Problem requirements:
Working from the records below, repeat exactly the lines starting at the line that contains "Inductive ExecutionMode := Execute" and ending at the line that contains "(** A view discards", inclusive.

(Saved entries)
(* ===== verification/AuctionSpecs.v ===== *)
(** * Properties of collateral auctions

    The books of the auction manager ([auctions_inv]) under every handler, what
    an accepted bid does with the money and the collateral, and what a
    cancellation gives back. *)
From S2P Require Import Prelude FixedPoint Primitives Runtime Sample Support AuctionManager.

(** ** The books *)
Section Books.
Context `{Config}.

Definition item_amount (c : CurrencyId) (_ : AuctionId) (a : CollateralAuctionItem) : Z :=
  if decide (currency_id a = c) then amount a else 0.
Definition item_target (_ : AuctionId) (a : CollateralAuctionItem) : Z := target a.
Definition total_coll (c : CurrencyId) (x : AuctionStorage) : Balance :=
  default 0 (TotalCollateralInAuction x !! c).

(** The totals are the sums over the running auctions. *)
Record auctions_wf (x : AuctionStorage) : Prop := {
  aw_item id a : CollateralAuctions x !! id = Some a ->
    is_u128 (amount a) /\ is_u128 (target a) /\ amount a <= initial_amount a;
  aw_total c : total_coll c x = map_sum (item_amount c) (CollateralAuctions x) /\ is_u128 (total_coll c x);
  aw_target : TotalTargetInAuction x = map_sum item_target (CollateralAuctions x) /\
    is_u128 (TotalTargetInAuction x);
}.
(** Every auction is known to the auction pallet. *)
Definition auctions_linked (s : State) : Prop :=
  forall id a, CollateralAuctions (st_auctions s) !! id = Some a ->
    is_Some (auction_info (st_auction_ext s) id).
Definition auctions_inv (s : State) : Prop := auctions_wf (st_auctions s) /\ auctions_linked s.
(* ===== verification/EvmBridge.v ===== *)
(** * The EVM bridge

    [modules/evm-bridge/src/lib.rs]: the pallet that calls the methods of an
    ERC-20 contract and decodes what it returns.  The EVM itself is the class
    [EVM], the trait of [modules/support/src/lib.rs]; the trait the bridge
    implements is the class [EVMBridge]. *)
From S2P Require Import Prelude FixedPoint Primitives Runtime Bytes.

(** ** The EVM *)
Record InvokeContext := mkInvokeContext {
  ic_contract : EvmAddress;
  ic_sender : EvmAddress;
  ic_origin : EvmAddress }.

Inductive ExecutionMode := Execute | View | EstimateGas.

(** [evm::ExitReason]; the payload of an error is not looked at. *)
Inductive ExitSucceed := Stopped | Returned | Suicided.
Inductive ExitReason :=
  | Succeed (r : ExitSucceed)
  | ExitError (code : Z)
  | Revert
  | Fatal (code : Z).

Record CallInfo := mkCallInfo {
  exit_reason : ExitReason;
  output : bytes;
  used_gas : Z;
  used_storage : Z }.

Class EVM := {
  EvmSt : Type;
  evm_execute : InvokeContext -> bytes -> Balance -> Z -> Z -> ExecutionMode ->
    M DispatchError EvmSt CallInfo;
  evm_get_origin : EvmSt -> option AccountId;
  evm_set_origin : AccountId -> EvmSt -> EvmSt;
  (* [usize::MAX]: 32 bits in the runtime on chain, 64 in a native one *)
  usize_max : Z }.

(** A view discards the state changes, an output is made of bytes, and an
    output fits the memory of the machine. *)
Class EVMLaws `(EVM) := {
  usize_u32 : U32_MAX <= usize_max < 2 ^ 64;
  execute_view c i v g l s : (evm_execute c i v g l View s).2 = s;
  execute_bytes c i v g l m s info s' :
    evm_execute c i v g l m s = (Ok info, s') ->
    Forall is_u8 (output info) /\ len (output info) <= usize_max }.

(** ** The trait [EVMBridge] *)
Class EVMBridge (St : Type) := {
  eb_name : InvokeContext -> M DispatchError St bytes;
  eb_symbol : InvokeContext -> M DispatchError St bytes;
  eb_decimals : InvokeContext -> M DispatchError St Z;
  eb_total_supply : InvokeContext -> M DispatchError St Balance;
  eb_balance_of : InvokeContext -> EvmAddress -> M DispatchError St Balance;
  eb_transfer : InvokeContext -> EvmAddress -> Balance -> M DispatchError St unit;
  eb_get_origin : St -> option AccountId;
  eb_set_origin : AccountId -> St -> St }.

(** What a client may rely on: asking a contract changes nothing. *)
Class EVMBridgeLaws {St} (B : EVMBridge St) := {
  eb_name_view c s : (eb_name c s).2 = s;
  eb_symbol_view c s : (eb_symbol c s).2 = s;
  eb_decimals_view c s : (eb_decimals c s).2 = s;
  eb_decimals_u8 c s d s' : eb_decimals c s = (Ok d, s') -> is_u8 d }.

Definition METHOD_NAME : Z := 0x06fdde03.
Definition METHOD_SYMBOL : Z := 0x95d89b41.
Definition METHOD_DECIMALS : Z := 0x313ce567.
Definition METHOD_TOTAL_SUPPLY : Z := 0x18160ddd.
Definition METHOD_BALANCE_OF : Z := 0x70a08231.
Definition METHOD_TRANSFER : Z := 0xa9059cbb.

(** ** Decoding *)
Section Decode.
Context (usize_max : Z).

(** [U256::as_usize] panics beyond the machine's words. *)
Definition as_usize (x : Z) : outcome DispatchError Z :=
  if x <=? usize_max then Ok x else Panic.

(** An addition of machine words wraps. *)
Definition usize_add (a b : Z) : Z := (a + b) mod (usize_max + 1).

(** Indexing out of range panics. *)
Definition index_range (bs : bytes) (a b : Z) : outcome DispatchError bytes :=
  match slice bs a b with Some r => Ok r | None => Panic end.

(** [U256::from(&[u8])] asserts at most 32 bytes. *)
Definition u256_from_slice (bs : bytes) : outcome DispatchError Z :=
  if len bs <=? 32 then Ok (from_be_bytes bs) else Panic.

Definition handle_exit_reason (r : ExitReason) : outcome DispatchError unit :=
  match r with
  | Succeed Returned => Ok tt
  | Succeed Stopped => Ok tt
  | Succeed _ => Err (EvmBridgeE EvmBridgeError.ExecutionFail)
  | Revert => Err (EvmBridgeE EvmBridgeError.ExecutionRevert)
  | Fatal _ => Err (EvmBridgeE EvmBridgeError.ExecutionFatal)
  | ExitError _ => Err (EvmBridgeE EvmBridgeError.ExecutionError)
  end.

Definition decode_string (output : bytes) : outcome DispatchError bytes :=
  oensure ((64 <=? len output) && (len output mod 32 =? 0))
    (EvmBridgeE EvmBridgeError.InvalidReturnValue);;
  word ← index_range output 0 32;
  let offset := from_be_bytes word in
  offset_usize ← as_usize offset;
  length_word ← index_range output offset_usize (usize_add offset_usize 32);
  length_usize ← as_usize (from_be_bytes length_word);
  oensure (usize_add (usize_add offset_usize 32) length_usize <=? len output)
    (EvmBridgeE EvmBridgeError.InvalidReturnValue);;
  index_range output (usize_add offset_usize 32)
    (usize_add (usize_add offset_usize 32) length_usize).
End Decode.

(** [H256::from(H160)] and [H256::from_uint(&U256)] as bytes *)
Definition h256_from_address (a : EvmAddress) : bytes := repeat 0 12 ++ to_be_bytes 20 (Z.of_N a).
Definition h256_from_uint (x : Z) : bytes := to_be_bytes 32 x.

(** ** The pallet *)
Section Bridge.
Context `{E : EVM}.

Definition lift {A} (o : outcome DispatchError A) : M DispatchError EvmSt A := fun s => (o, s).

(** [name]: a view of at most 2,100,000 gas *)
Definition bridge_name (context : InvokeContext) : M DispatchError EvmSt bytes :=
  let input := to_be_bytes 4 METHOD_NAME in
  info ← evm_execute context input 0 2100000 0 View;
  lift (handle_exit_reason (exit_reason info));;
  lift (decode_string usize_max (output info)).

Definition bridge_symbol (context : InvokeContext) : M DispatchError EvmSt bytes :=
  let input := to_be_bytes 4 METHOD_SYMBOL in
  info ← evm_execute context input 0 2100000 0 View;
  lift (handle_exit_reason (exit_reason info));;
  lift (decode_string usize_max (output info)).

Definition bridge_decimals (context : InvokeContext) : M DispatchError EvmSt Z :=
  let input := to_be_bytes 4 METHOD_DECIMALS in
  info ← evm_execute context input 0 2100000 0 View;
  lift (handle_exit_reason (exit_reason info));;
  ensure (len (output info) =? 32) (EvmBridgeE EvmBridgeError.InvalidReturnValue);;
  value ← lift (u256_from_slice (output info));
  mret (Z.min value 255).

Exercise response:
Inductive ExecutionMode := Execute | View | EstimateGas.

(** [evm::ExitReason]; the payload of an error is not looked at. *)
Inductive ExitSucceed := Stopped | Returned | Suicided.
Inductive ExitReason :=
  | Succeed (r : ExitSucceed)
  | ExitError (code : Z)
  | Revert
  | Fatal (code : Z).

Record CallInfo := mkCallInfo {
  exit_reason : ExitReason;
  output : bytes;
  used_gas : Z;
  used_storage : Z }.

Class EVM := {
  EvmSt : Type;
  evm_execute : InvokeContext -> bytes -> Balance -> Z -> Z -> ExecutionMode ->
    M DispatchError EvmSt CallInfo;
  evm_get_origin : EvmSt -> option AccountId;
  evm_set_origin : AccountId -> EvmSt -> EvmSt;
  (* [usize::MAX]: 32 bits in the runtime on chain, 64 in a native one *)
  usize_max : Z }.

(** A view discards the state changes, an output is made of bytes, and an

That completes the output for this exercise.